Collected data entries:
(** * pbrpc: framed transport and channel call surface

    A shallow embedding of [transport.go] (packet framing over a duplex byte
    stream) and of the channel call surface ([ClientChannel], [ServerChannel],
    [channelBase], [makeContextVars], [makeOutgoingMethodInterceptors]),
    followed by the properties the specification states about them.

    Conventions.
    - Go's [int] is taken at its 64-bit width.  Every [int] computed below is
      a slice length, a difference of two slice lengths or a value below
      [2^32] plus a small constant, so no [int] operation wraps; [int32] and
      [uint32] values are [Z] with their wrap-around written out where the
      code does arithmetic or converts.
    - A Go function that returns [(v, error)] returns a pair or an
      [option error]; a run-time panic (nil dereference, slice bounds) is a
      separate outcome.
    - State is passed explicitly: a method with receiver [self *transport]
      takes the transport and returns the updated one. *)

From Stdlib Require Import ZArith Lia Strings.Byte Strings.Ascii.
From stdpp Require Import base option list strings gmap pretty.

Local Open Scope Z_scope.

(** ** Errors *)

(** Go error values.  The package-level sentinels are constructors; values of
    foreign error types carry what the code can observe of them: their
    dynamic type ([*net.OpError], the package's own [*Error]) or nothing but
    their identity. *)
Inductive error : Type :=
| TransportClosedError
| PacketPayloadTooLargeError
| io_EOF
| net_OpError (op : string)
| context_Canceled
| context_DeadlineExceeded
| rpc_Error (code : Z) (desc : string) (data : list byte)
| other_error (msg : string).

(** ** Bytes and [encoding/binary.BigEndian] *)

Definition byte_of_Z (z : Z) : byte :=
  match Byte.of_N (Z.to_N (z mod 256)) with
  | Some b => b
  | None => x00
  end.

Definition Z_of_byte (b : byte) : Z := Z.of_N (Byte.to_N b).

(** [uint32(x)] for an [int] [x]. *)
Definition uint32 (x : Z) : Z := x mod 2 ^ 32.

(** The four bytes [binary.BigEndian.PutUint32] stores. *)
Definition PutUint32 (v : Z) : list byte :=
  [ byte_of_Z (Z.shiftr v 24); byte_of_Z (Z.shiftr v 16);
    byte_of_Z (Z.shiftr v 8); byte_of_Z v ].

(** [binary.BigEndian.Uint32]; it panics ([None]) on fewer than four bytes. *)
Definition Uint32 (b : list byte) : option Z :=
  match b with
  | b0 :: b1 :: b2 :: b3 :: _ =>
      Some (Z.lor (Z.lor (Z.lor (Z_of_byte b3) (Z.shiftl (Z_of_byte b2) 8))
                         (Z.shiftl (Z_of_byte b1) 16))
                  (Z.shiftl (Z_of_byte b0) 24))
  | _ => None
  end.

(** ** [byte_stream.ByteStream]

    The byte stream comes from [github.com/let-z-go/toolkit], outside this
    repository.  It is a growable array split in two: the data written and
    not yet skipped, and the free buffer behind it.  The model keeps both as
    lists; [bs_buffer] holds whatever bytes the free space currently
    contains.  [ReserveBuffer] grows the free space to the requested size and
    no further. *)
Record ByteStream : Type := mkByteStream {
  bs_data : list byte;
  bs_buffer : list byte
}.

Definition emptyByteStream : ByteStream := mkByteStream [] [].

Definition GetData (bs : ByteStream) : list byte := bs_data bs.
Definition GetDataSize (bs : ByteStream) : Z := Z.of_nat (length (bs_data bs)).
Definition GetBuffer (bs : ByteStream) : list byte := bs_buffer bs.
Definition GetBufferSize (bs : ByteStream) : Z := Z.of_nat (length (bs_buffer bs)).

Definition ReserveBuffer (n : Z) (bs : ByteStream) : ByteStream :=
  if GetBufferSize bs <? n
  then mkByteStream (bs_data bs)
         (bs_buffer bs ++ replicate (Z.to_nat n - length (bs_buffer bs)) x00)
  else bs.

(** [copy(self.GetBuffer(), src)] followed by [CommitBuffer(len(src))], for a
    [src] that fits the buffer (the caller in [transport.go] reads at most
    [len(GetBuffer())] bytes). *)
Definition CommitBytes (src : list byte) (bs : ByteStream) : ByteStream :=
  mkByteStream (bs_data bs ++ src) (drop (length src) (bs_buffer bs)).

(** [Write(data)]: reserve, copy, commit. *)
Definition ByteStream_Write (src : list byte) (bs : ByteStream) : ByteStream :=
  CommitBytes src (ReserveBuffer (Z.of_nat (length src)) bs).

(** [WriteDirectly(n, callback)] with the callback of [transport.write],
    which leaves the reserved bytes as they are and returns nil. *)
Definition WriteDirectly_untouched (n : Z) (bs : ByteStream) : ByteStream :=
  let bs' := ReserveBuffer n bs in
  CommitBytes (take (Z.to_nat n) (bs_buffer bs')) bs'.

(** [Skip(n)]: drop [n] bytes (at most all of them) from the front of the
    data. *)
Definition ByteStream_Skip (n : Z) (bs : ByteStream) : ByteStream :=
  mkByteStream (drop (Z.to_nat n) (bs_data bs)) (bs_buffer bs).

(** [Unwrite(n)]: give the last [n] data bytes (at most all of them) back to
    the free buffer. *)
Definition Unwrite (n : Z) (bs : ByteStream) : ByteStream :=
  let k := (length (bs_data bs) - Z.to_nat n)%nat in
  mkByteStream (take k (bs_data bs)) (drop k (bs_data bs) ++ bs_buffer bs).

(** [GC()]: release the array. *)
Definition ByteStream_GC (bs : ByteStream) : ByteStream := emptyByteStream.

(** Overwrite [len(src)] bytes of the data from offset [i] on: what a store
    through the slice [GetData()[i:]] does. *)
Definition store_at (i : nat) (src : list byte) (bs : ByteStream) : ByteStream :=
  mkByteStream
    (take i (bs_data bs) ++ src ++ drop (i + length src) (bs_data bs))
    (bs_buffer bs).

(** ** [TransportPolicy] *)

Definition defaultInitialReadBufferSizeOfTransport : Z := Z.shiftl 1 12.
Definition minInitialReadBufferSizeOfTransport : Z := Z.shiftl 1 8.
Definition maxInitialReadBufferSizeOfTransport : Z := Z.shiftl 1 16.
Definition minMaxPacketPayloadSize : Z := Z.shiftl 1 16.
Definition packetHeaderSize : Z := 4.

(** [validateOnce] is the [sync.Once]: [true] once its function has run. *)
Record TransportPolicy : Type := mkTransportPolicy {
  InitialReadBufferSize : Z;
  MaxPacketPayloadSize : Z;
  validateOnce : bool
}.

Definition is_int32 (z : Z) : Prop := - 2 ^ 31 <= z < 2 ^ 31.

Definition TransportPolicy_Validate (self : TransportPolicy) : TransportPolicy :=
  if validateOnce self then self
  else
    let irbs :=
      if InitialReadBufferSize self =? 0
      then defaultInitialReadBufferSizeOfTransport
      else if InitialReadBufferSize self <? minInitialReadBufferSizeOfTransport
           then minInitialReadBufferSizeOfTransport
           else if InitialReadBufferSize self >? maxInitialReadBufferSizeOfTransport
                then maxInitialReadBufferSizeOfTransport
                else InitialReadBufferSize self in
    let mpps :=
      if MaxPacketPayloadSize self <? minMaxPacketPayloadSize
      then minMaxPacketPayloadSize
      else MaxPacketPayloadSize self in
    mkTransportPolicy irbs mpps true.

(** ** [context.Context], time and [net.Conn] *)

Definition Time : Type := Z.
Definition Duration : Type := Z.

(** What the code observes of a context: the [*ContextVars] bound under the
    key [contextVars{}] (an address in the store of call variables), the
    result of [Err()] and the deadline. *)
Record Context : Type := mkContext {
  ctx_contextVars : option nat;
  ctx_err : option error;
  ctx_deadline : option Time
}.

Inductive ConnKind : Type := TCPConn | WebSocketConn | OtherConn.

(** A connection is its dynamic type and a script of what the peer and the
    network will do: the chunks successive [Read]s deliver (each with the
    error reported once the chunk is drained), for each [Write] how many
    bytes it accepts and the error it reports, and the results of the
    deadline setters and of [Close]. *)
Record Conn : Type := mkConn {
  conn_kind : ConnKind;
  conn_incoming : list (list byte * option error);
  conn_write_script : list (Z * option error);
  conn_outgoing : list byte;
  conn_deadline_result : option error;
  conn_readDeadline : option Time;
  conn_writeDeadline : option Time;
  conn_linger : option Z;
  conn_close_result : option error
}.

WORK TASK :: Taking the line with "if GetBufferSize bs <? n" as the first and the line with "[src] that fits" as the last, retype that stretch of the data above exactly, with no other lines.

EXERCISE OUTPUT ::
  if GetBufferSize bs <? n
  then mkByteStream (bs_data bs)
         (bs_buffer bs ++ replicate (Z.to_nat n - length (bs_buffer bs)) x00)
  else bs.

(** [copy(self.GetBuffer(), src)] followed by [CommitBuffer(len(src))], for a
    [src] that fits the buffer (the caller in [transport.go] reads at most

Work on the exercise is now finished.